Witam serdecznie z uśmiechem :). Czyli już nie załamana kobiecina :). Po prostu chciałam, by Odpowiadającemu udało się mnie zidentyfikować. (...) Przychodzę tu ponownie, bo trochę targają mną wątpliwości.

1. Czasami myślę, czy owego chłopaka nie zesłał mi sam Szatan, który mógł wykorzystać moją samotność. Bo to było tak. Kiedy go poznałam, wydawało mi się, jakbym złapała Pana Boga za nogi. Tak cudownie się układało. Mówiliśmy sobie prawie o wszystkim. Dzieliśmy zarówno radosne jak i te przygnębiające dni. Strzała Amora we mnie trafiła dosyć głęboko. Aż tu nagle rozpłynął się w powietrzu, jakby nigdy nie istniał.
A czytałam, że diabeł też potrafi coś dać, żeby potem zabrać. I też nieraz potrafi posłużyć się różnymi osobami. Bo jak relacja się pogłębiała, to nie byłam zbyt religijna. Więc może się Szatan mną zainteresował?

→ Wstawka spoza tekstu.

(** [C16] setupkvm.  With memory for the directory and its tables, the new directory maps
    exactly what the kernel needs, whatever was in the pages before: no page below
    KERNBASE, the kernel's code read-only, its data and the rest of physical memory
    writable, and the devices.  The directory and the tables come from the free list, and
    nothing outside the free pages changes. *)
Theorem setupkvm_maps ps o k :
  free_pages ps k → kmem_ready k → data_ok (k_data k) → (1026 ≤ length ps)%nat →
  ∃ d ps' k', setupkvm o k = Ok d k' o ∧ new_space ps k d ps' k' ∧
    ∀ va, 0 ≤ va < 4294967296 → va `mod` 4096 = 0 → pte_val (k_mem k') d va = kpte (k_data k) va.
Proof.
  intros Hf Hr Hd Hlen. destruct (setupkvm_new ps o k Hf Hr Hd Hlen) as (d & ps' & k' & H1 & H2 & _ & H3). by exists d, ps', k'.
Qed.

(** ** Taking a page *)

(** The head of the free list, allocated and filled. *)
Definition page_taken (m : memory) (k : kernel) : kernel := set_k_mem m (kpopped k).

Lemma pgtab_at_ext m m' pgdir i :
  0 ≤ i < 1024 → (∀ x, in_page pgdir x → m' x = m x) → pgtab_at m' pgdir i = pgtab_at m pgdir i.
Proof.
  intros Hi H. unfold pgtab_at. destruct (slot_in pgdir i Hi) as [H1 H2].
  rewrite (ld32_ext m' m); [done|]. intros x Hx. apply H. unfold in_page in *. lia.
Qed.
Lemma pte_val_ext m m' pgdir va :
  pt_wf m pgdir → 0 ≤ va < 4294967296 → (∀ x, in_page pgdir x → m' x = m x) →
  (∀ i p x, 0 ≤ i < 1024 → pgtab_at m pgdir i = Some p → in_page p x → m' x = m x) →
  pte_val m' pgdir va = pte_val m pgdir va.
Proof.
  intros Hwf Hva Hd Ht. pose proof (PDX_range va Hva) as Hi. pose proof (PTX_range va Hva) as Hx.
  unfold pte_val, pte_addr. rewrite (pgtab_at_ext m m') by done. destruct (pgtab_at m pgdir (PDX va)) as [p|] eqn:E; [|done].
  cbn. apply ld32_ext. intros x Hx'. destruct (slot_in p _ Hx). apply (Ht _ _ _ Hi E). unfold in_page in *. lia.
Qed.
Lemma demo_commit_txn : txn 2 4 demo_log demo_disk {[7%nat := demo_new]}.
Proof.
  split; [done| |by vm_compute|vm_compute; done|..].
  - assert (hdr_n 2 demo_disk = 0%nat) as E by (by vm_compute).
    split; rewrite ?E; try lia; first [reflexivity | vm_compute; lia].
  - change (Z.to_nat _) with 1%nat. intros [|i] Hi; [|lia]. vm_compute. intuition discriminate.
  - change (Z.to_nat _) with 1%nat. lia.
  - change (Z.to_nat _) with 1%nat. intros b. split.
    + intros [d [<- _]%lookup_singleton_Some]. exists 0%nat. split; [lia|reflexivity].
    + intros ([|i] & Hi & E); [|lia]. change (7 = Z.of_nat b) in E.
      assert (b = 7%nat) as -> by lia. by rewrite lookup_singleton_eq.
Qed.

(** The pinned buffer in use, inside a transaction of one operation. *)
Definition demo_cache : cache := idle demo_disk {[7%nat := demo_new]}.
Definition demo_in_use : kernel :=
  set_k_log (set_lg_outstanding 1 demo_log)
    (set_k_bufs (<[0%nat := held_buf 1 demo_cache 7 (c_view 7 demo_cache)]> (k_bufs demo_commit)) demo_commit).

Lemma demo_in_use_cst : cst 1 (c_hold 0 7 demo_cache) (set_k_log (set_lg_outstanding 1 demo_log) demo_commit) demo_in_use.
Proof.
  apply cst_upd_log. apply (cst_bufs 1 demo_cache); [exact demo_commit_cst|done|].
  apply (cinv_hold _ _ _ _ _ (Buf 6 1 7 sleeplock0 0 demo_new)).
  - apply demo_commit_cst.
  - apply list_lookup_insert_eq. rewrite length_replicate, NBUF_eq. lia.
  - apply lookup_empty.
  - intros b' x' Hne. unfold demo_commit. kproj. rewrite list_lookup_insert_ne by done.
    by intros [-> _]%lookup_replicate.
  - simpl. intros m d _ _. lia.
  - simpl. lia.
Qed.

Lemma demo_in_use_txn : txn 2 4 (set_lg_outstanding 1 demo_log) demo_disk {[7%nat := demo_new]}.
Proof. destruct demo_commit_txn as [H1 H2 H3 H4 H5 H6 H7]. by split. Qed.

Lemma log_write_absorbs_witness :
  ∃ k' g', log_write 0 [] demo_in_use = Ok tt k' [] ∧ lg_n g' = 1 ∧
           txn 2 4 g' demo_disk (<[7%nat := demo_new]> {[7%nat := demo_new]}).
Proof.
  destruct (log_write_absorbs 1 2 4 (set_k_log (set_lg_outstanding 1 demo_log) demo_commit) demo_in_use []
              (c_hold 0 7 demo_cache) 0 7 (c_view 7 demo_cache) demo_in_use_cst
              demo_in_use_txn (lookup_insert_eq _ _ _) ltac:(lia) ltac:(simpl; lia))
    as (k' & g' & H & _ & Htx & Hn).
  exists k', g'. split; [exact H|]. split; [|exact Htx]. exact Hn.
Defined.

Lemma commit_atomic_witness :
  ∃ k3, recover_from_log [] (demo_boot (k_disk (final (commit [] demo_commit)))) = Ok tt k3 [] ∧
    (k_disk k3 !! 7%nat = Some (replicate 512 0) ∨ k_disk k3 !! 7%nat = Some demo_new).
Proof.
  destruct (commit_atomic 1 2 4 demo_commit demo_disk {[7%nat := demo_new]} [] _ 1 _
              demo_commit_cst demo_commit_txn (rtc_refl _ _) (demo_boot_booted _) eq_refl)
    as (k3 & H & [[Ho _]|Hn]).
  - exists k3. split; [exact H|left]. rewrite Ho by lia. reflexivity.
  - exists k3. split; [exact H|right]. rewrite Hn by lia. reflexivity.
Defined.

W związku z tym czy mam się spowiadać z tego, że cieszę się i miło wspominam chwile z nim spędzone i chciałabym by znów był moim przyjacielem? A może to tylko mój strach i dzieło przypadku, że tak się zdarzyło i mogę spokojnie cieszyć się tym co było?

2. Znowu ten wstydliwy problem muszę poruszyć. Jak pisałam wcześniej, potrafiłam "zakochać się" w kimś kto nie istnieje. (...)

3. Czasami też pisywałam do mojego byłego kolegi. (drogi nam się rozjechały). (...)
Przepraszam, że tak długo i jestem wdzięczna Odpowiadającemu za pomoc wtedy w styczniu i teraz :)

Odpowiedź:

Cieszę się, że jest lepiej...

1. Wydaje mi się, że zasada jest inna: życie człowieka jest w rękach Boga, nie diabła. Skoro Bóg dopuścił, że się spotykaliście, to możesz się cieszyć wspomnieniami tamtych chwil. O ile nie były same w sobie grzeszne, oczywiście. Nie wiem dlaczego Bóg to dopuścił. Nie wiem dlaczego ukochany odszedł. Na pewno nie masz się w tym względzie z czego spowiadać.

2. Marzenia nie są czymś, co miałoby świadczyć o jakimś defekcie osobowości. Zwłaszcza poważnym. Niezależnie od tego, ile człowiek ma lat. O ile nie są pragnieniem rzeczy grzesznych, nie są tez grzechem.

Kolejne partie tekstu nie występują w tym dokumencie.